* [About this exercise]: The response should contain only those lines of the entries below that include the string "rewrite".

* [Data extracts]:
»»

(** X15: The value components are the [Comp] elements inside [vPrest] (at any
    depth, as [.//] finds them), one each and in document order, with the name read from [xNome] and the value
    [vComp] passed through [format_number] at the price precision. *)
Theorem comp_list_in_order (u : utils) (cfg : config) (nd : nodes) (vl : values)
    (vp : element) (H : extract_values u cfg nd = Ok vl) (Hvp : v_prest nd = Some vp) :
  exists comps, findall vp (URL +++ "Comp") None = Ok comps
  /\ Forall2 (fun comp nv =>
             find_text (Some comp) "xNome" = Ok (fst nv)
             /\ exists s, find_text (Some comp) "vComp" = Ok s
                          /\ format_number u s (price_precision cfg) = Ok (snd nv))
          comps (comp_list vl).
Proof.
  exists (desc_tagged (ns_tag "Comp") vp). split; [apply findall_url; reflexivity|].
  unfold extract_values in H. rewrite Hvp in H.
  rewrite (findall_url vp "Comp") in H by reflexivity. inv_binds. cbn [comp_list].
  match goal with Hm : mapM _ _ = Ok _ |- _ => apply mapM_Forall2 in Hm;
    eapply Forall2_impl; [|exact Hm] end.
  intros comp nv Hc. cbv beta in Hc. inv_binds.
  cbn [fst snd]. split; [assumption|]. eexists. split; eassumption.
Qed.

««

* [Solved exercise]:
  unfold extract_values in H. rewrite Hvp in H.
  rewrite (findall_url vp "Comp") in H by reflexivity. inv_binds. cbn [comp_list].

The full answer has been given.